* **WHAT TO DO**
Scan the data for "RiskConfig" and copy the lines it appears in.

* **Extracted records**
--- --- ---

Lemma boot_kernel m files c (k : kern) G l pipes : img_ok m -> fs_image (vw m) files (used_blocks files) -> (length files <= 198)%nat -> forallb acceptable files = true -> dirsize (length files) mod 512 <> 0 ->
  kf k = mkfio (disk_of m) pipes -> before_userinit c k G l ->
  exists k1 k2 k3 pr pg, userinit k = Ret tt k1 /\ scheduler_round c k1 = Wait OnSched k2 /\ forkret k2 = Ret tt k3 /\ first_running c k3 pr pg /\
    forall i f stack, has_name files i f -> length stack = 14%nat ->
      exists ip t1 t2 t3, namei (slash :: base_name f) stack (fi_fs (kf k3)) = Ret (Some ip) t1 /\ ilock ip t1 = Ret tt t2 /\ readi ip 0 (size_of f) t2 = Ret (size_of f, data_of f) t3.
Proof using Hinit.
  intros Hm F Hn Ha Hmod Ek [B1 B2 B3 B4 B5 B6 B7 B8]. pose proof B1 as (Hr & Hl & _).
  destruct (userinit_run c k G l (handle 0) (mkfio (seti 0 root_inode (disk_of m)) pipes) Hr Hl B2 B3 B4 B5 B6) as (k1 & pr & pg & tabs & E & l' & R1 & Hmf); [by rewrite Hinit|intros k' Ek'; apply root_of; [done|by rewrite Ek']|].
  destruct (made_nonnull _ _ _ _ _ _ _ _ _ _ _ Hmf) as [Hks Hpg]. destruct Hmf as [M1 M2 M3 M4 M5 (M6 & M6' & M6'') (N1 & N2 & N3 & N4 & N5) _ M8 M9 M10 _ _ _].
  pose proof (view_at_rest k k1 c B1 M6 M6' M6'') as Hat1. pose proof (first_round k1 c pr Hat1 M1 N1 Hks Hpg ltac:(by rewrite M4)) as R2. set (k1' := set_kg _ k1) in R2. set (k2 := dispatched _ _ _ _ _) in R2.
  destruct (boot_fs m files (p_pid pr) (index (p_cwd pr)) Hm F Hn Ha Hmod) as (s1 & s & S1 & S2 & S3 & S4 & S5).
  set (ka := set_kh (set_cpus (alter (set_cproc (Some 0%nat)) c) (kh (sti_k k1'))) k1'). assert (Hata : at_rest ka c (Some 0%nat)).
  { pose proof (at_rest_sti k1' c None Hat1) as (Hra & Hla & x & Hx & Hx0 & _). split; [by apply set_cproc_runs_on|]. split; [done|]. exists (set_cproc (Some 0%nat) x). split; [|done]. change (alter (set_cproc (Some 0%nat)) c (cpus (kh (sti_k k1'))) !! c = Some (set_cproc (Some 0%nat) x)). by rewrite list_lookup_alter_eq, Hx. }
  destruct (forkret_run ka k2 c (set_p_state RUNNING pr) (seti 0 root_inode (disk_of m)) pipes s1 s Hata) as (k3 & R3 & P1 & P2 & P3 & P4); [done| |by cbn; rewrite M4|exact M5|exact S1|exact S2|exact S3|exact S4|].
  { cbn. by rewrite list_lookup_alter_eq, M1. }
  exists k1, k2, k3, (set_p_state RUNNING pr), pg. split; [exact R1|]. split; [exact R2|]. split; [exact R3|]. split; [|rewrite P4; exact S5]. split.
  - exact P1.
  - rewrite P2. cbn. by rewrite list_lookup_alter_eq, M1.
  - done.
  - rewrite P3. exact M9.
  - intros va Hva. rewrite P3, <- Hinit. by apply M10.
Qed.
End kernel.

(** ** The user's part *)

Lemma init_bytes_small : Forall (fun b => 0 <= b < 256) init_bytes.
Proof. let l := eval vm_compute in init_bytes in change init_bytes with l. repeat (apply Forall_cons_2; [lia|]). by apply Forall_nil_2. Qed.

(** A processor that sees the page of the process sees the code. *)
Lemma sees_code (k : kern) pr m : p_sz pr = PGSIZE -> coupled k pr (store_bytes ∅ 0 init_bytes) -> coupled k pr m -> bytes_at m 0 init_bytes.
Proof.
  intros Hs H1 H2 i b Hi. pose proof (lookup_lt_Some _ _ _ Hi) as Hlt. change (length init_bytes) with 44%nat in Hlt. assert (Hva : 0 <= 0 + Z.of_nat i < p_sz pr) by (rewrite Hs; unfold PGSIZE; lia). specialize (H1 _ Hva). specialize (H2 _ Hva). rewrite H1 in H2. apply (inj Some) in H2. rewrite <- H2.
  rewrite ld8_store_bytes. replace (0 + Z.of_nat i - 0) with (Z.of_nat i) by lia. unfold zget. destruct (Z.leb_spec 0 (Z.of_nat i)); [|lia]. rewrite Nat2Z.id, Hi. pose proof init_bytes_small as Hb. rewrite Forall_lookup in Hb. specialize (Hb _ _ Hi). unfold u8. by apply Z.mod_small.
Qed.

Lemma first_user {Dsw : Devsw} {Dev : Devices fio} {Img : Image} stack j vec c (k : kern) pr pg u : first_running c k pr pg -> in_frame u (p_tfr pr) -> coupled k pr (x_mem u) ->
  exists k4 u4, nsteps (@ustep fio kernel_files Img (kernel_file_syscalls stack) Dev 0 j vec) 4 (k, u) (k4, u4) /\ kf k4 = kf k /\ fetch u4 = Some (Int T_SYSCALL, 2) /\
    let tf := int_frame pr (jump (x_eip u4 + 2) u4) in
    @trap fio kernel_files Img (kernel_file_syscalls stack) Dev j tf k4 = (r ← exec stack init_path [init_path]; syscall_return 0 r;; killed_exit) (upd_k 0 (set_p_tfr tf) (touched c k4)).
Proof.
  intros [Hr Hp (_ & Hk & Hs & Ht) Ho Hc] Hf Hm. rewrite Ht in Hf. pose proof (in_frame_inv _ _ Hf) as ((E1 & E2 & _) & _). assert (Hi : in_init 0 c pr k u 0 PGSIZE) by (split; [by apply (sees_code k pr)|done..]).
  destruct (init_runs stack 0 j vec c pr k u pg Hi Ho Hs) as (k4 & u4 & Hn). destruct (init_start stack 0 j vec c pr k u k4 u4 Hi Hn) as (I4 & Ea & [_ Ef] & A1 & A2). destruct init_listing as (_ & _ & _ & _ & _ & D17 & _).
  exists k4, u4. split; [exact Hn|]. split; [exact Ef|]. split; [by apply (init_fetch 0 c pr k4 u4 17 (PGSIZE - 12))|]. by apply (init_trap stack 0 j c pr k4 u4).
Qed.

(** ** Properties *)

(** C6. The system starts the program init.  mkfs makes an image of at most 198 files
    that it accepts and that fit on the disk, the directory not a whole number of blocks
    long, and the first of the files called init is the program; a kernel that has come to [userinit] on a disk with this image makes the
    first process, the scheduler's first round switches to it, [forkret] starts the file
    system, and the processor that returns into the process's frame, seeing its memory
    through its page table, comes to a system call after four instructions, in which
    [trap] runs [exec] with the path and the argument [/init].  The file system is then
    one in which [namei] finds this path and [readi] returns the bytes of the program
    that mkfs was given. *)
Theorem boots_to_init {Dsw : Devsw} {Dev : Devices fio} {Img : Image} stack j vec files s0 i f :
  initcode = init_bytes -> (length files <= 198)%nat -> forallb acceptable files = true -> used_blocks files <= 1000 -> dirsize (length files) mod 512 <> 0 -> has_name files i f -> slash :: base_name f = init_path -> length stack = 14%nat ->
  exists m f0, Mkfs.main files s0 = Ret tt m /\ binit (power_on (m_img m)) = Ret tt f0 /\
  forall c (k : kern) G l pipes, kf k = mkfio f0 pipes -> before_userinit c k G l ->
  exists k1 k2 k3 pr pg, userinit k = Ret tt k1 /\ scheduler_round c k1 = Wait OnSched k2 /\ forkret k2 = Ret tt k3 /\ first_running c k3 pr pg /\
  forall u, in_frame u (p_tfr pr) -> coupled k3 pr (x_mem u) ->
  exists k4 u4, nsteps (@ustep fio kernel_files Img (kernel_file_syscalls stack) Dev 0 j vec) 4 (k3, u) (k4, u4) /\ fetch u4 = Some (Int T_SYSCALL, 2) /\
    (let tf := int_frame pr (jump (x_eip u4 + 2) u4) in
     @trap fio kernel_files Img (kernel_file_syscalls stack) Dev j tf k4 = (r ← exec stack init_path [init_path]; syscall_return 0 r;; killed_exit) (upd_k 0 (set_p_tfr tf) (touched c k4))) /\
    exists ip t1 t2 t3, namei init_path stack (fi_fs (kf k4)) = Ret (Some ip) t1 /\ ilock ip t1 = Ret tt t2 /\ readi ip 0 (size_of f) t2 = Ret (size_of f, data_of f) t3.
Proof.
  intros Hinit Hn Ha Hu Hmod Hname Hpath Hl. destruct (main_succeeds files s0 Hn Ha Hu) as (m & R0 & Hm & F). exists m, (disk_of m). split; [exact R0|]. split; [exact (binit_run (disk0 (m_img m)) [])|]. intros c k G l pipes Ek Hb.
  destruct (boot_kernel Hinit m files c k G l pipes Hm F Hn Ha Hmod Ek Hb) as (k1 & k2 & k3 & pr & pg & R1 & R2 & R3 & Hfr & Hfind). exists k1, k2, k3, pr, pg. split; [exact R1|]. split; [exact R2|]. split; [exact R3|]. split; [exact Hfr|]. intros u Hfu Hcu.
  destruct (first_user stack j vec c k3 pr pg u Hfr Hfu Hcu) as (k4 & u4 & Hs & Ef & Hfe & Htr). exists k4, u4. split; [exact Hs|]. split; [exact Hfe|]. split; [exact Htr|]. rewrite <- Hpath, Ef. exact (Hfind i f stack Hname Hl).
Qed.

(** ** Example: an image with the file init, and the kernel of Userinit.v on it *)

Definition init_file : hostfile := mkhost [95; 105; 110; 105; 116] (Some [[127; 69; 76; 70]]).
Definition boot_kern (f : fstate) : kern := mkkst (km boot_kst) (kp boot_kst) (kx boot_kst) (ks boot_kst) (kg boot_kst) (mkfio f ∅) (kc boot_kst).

--- --- ---

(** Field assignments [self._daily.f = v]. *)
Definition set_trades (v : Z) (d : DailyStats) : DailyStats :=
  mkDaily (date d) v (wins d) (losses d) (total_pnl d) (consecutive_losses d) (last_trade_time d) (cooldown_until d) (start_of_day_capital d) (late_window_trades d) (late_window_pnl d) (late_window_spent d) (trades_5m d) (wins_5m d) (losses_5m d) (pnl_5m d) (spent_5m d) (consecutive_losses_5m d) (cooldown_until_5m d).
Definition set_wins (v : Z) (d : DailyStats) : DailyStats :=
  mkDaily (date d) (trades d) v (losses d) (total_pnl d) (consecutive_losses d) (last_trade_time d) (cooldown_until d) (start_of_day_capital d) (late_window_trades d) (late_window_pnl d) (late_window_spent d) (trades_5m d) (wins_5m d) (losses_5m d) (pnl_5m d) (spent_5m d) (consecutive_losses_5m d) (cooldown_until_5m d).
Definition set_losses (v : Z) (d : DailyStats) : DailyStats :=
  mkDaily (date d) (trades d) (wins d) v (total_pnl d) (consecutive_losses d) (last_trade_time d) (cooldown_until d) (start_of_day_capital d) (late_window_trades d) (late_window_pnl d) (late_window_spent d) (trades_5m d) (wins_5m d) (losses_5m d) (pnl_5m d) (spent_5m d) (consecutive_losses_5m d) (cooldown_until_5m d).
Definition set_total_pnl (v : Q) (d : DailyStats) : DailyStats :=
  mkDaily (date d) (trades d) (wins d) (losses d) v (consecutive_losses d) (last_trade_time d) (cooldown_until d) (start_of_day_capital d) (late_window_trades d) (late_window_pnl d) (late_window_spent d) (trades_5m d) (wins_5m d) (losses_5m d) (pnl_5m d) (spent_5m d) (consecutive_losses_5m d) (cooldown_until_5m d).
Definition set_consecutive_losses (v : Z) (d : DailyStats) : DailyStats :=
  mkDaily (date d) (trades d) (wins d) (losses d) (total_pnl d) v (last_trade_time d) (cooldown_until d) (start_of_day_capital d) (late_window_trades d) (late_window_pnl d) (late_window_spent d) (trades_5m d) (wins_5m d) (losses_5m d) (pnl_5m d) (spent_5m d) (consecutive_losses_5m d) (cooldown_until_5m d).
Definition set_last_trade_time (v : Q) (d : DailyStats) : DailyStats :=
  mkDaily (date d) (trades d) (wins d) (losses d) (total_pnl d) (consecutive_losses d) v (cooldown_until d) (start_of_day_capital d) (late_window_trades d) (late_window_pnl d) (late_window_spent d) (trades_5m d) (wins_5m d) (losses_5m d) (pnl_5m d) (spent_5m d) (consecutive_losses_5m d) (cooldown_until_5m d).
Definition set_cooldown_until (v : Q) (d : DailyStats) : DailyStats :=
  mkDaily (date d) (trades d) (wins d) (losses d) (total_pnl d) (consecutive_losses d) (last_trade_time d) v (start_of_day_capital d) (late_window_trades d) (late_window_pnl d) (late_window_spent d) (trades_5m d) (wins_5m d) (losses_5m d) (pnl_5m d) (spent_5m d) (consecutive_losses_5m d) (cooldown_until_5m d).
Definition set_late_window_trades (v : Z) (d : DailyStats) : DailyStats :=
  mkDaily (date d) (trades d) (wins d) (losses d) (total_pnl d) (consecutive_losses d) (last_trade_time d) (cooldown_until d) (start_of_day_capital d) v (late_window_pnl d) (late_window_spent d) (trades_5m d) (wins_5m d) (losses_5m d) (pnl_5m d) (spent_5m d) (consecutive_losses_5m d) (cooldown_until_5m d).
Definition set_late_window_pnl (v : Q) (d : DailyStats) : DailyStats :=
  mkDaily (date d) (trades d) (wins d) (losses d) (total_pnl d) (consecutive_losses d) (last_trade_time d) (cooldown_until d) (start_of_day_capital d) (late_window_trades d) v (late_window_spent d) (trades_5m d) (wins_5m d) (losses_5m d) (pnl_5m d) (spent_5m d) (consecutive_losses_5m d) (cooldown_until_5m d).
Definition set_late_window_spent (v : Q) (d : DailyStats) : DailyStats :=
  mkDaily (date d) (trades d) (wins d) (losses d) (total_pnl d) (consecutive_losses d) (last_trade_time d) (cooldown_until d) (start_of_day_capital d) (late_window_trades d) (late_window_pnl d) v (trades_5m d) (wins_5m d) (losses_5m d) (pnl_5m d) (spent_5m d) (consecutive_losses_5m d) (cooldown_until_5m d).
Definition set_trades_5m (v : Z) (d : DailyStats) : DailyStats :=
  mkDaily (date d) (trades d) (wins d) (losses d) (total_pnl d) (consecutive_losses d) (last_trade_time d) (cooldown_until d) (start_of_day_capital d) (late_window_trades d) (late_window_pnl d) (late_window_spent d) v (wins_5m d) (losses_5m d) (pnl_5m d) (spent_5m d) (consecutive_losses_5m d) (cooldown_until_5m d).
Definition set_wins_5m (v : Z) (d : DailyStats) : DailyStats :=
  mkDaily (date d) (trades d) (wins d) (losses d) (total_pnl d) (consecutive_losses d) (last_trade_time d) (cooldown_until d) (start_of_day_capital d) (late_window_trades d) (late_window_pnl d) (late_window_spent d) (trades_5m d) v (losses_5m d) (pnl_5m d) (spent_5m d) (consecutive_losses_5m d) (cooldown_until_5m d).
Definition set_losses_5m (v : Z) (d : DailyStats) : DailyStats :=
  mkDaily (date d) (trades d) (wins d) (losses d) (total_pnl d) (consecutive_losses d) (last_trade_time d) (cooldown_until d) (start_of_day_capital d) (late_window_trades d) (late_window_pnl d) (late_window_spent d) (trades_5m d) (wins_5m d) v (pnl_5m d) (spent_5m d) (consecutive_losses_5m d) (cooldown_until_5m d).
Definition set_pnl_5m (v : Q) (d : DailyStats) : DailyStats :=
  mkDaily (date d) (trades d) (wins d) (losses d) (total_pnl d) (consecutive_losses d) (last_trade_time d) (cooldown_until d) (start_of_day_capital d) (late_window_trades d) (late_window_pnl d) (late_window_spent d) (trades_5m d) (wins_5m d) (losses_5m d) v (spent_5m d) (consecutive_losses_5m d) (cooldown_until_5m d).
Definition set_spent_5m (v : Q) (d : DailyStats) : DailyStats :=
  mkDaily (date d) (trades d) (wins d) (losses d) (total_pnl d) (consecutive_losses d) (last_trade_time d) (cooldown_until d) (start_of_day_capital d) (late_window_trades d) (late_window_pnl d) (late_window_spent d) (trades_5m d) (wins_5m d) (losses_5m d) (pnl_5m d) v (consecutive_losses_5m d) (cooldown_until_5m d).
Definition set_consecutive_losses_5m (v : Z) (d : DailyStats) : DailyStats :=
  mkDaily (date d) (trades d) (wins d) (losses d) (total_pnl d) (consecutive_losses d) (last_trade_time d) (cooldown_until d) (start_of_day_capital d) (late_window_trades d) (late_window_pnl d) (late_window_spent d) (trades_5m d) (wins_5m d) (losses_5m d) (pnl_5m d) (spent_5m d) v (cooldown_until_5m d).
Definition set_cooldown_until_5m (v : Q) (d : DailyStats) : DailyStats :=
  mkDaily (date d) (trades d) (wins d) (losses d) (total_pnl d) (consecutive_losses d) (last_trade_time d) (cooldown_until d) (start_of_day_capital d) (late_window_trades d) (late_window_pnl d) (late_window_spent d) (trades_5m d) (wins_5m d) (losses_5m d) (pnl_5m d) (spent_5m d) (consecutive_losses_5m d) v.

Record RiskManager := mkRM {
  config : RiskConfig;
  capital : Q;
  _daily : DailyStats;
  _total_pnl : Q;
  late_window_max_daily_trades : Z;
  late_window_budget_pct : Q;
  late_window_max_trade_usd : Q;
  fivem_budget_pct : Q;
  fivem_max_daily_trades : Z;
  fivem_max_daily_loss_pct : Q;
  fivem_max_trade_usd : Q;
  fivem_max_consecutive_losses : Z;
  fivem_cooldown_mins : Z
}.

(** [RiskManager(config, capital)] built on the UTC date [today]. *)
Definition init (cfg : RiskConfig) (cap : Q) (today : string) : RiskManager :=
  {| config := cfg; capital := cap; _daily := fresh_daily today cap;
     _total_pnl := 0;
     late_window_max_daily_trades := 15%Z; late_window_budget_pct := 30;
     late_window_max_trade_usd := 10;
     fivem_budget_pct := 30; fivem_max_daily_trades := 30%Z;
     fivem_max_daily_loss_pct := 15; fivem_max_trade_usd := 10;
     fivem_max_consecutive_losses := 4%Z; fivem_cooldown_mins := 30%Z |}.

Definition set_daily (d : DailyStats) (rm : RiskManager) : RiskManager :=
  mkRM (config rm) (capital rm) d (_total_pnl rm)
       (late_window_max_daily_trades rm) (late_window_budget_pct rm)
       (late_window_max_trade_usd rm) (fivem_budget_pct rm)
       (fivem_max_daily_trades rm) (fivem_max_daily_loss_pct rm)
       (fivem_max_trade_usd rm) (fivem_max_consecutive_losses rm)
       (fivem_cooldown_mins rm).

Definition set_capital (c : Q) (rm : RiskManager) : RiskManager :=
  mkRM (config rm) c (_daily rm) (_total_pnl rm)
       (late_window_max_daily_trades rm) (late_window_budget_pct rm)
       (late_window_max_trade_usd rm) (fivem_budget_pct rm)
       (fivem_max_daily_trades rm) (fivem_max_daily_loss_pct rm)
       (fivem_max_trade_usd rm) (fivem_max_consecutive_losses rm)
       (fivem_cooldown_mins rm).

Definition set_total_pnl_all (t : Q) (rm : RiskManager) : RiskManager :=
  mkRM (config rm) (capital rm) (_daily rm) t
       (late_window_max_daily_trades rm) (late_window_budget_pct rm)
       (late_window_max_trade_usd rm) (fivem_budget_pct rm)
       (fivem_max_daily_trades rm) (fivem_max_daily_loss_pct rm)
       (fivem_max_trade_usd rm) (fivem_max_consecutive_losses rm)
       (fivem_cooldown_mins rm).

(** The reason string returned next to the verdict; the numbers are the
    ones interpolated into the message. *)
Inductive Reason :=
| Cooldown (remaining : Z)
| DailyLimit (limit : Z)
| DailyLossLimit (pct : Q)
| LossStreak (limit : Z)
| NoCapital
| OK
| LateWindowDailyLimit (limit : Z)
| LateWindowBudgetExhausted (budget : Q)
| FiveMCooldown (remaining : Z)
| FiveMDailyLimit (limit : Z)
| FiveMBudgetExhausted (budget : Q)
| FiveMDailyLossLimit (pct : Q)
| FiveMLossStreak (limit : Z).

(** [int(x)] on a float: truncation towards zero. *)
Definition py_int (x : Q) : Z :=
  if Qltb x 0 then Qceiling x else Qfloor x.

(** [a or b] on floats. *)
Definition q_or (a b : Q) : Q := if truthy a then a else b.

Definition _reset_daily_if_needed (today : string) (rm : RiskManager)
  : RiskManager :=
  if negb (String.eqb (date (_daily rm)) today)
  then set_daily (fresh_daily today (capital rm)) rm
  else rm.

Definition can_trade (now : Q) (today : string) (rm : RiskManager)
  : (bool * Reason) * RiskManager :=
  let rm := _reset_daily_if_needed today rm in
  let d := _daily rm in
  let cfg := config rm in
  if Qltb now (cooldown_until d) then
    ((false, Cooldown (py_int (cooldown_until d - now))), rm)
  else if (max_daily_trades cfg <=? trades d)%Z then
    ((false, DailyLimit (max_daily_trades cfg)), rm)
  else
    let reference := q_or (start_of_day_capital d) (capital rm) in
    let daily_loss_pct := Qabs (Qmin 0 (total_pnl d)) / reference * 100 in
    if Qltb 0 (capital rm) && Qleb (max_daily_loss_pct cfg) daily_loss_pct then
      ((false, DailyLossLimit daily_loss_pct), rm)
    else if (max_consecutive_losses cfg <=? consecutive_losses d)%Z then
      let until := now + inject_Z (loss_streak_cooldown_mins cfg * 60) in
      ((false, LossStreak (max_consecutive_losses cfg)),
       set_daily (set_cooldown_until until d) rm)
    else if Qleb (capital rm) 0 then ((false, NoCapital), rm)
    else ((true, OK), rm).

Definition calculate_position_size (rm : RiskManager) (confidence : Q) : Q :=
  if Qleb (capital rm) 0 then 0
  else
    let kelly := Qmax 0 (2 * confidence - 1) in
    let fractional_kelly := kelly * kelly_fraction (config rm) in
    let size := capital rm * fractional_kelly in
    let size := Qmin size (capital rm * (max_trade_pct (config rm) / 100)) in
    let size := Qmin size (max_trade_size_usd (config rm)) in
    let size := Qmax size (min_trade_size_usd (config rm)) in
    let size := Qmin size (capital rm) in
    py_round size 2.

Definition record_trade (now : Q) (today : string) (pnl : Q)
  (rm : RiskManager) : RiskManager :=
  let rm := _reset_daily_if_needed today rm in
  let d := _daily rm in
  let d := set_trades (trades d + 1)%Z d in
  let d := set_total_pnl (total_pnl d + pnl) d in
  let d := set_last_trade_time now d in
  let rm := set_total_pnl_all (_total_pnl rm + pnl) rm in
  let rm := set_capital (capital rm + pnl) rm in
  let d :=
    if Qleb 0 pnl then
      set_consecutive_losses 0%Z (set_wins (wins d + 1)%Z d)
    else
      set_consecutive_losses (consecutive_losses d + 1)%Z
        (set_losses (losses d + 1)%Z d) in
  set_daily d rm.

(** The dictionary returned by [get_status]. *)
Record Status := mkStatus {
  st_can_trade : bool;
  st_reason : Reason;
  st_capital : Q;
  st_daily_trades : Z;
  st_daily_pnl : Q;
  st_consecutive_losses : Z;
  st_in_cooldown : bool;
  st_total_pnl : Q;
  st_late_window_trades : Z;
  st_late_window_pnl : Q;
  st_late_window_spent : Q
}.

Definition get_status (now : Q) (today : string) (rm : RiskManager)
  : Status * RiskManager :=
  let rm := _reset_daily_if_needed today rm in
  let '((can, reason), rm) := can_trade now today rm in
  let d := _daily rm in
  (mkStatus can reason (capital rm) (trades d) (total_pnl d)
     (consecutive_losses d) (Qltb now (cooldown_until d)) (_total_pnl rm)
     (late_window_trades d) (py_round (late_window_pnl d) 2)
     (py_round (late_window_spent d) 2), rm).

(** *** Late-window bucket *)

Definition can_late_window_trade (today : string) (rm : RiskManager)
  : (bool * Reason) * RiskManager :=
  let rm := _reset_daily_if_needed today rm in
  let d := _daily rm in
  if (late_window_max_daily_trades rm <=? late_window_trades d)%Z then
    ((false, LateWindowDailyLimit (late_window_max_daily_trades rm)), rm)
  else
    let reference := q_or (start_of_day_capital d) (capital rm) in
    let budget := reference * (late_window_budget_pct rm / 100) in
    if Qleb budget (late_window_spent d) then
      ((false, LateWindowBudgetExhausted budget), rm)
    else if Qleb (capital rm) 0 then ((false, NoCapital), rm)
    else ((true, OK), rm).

--- --- ---

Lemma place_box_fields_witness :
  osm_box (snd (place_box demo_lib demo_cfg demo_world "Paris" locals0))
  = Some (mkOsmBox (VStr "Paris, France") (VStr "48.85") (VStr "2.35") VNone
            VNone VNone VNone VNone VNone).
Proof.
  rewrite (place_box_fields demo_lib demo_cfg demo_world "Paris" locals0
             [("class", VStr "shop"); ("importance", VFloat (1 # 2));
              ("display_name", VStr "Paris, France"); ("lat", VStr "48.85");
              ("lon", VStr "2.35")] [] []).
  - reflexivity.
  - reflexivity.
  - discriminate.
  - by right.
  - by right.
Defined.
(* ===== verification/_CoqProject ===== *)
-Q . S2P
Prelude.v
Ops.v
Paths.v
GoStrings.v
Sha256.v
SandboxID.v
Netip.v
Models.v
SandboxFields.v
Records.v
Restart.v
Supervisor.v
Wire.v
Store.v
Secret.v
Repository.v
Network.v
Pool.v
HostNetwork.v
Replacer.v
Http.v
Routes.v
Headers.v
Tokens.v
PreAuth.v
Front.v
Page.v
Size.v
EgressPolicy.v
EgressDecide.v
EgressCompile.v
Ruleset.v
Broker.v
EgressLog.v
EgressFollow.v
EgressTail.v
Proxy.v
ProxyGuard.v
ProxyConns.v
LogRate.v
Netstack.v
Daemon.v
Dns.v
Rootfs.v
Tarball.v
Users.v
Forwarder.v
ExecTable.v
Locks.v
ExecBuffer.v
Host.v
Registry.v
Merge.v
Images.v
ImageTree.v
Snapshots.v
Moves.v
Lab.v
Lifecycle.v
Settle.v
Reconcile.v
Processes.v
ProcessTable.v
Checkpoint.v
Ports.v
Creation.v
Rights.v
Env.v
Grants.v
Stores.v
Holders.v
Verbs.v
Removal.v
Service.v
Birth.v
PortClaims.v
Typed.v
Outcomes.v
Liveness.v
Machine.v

--- --- ---

* **RESPONSE TO THE TASK**
  config : RiskConfig;
Definition init (cfg : RiskConfig) (cap : Q) (today : string) : RiskManager :=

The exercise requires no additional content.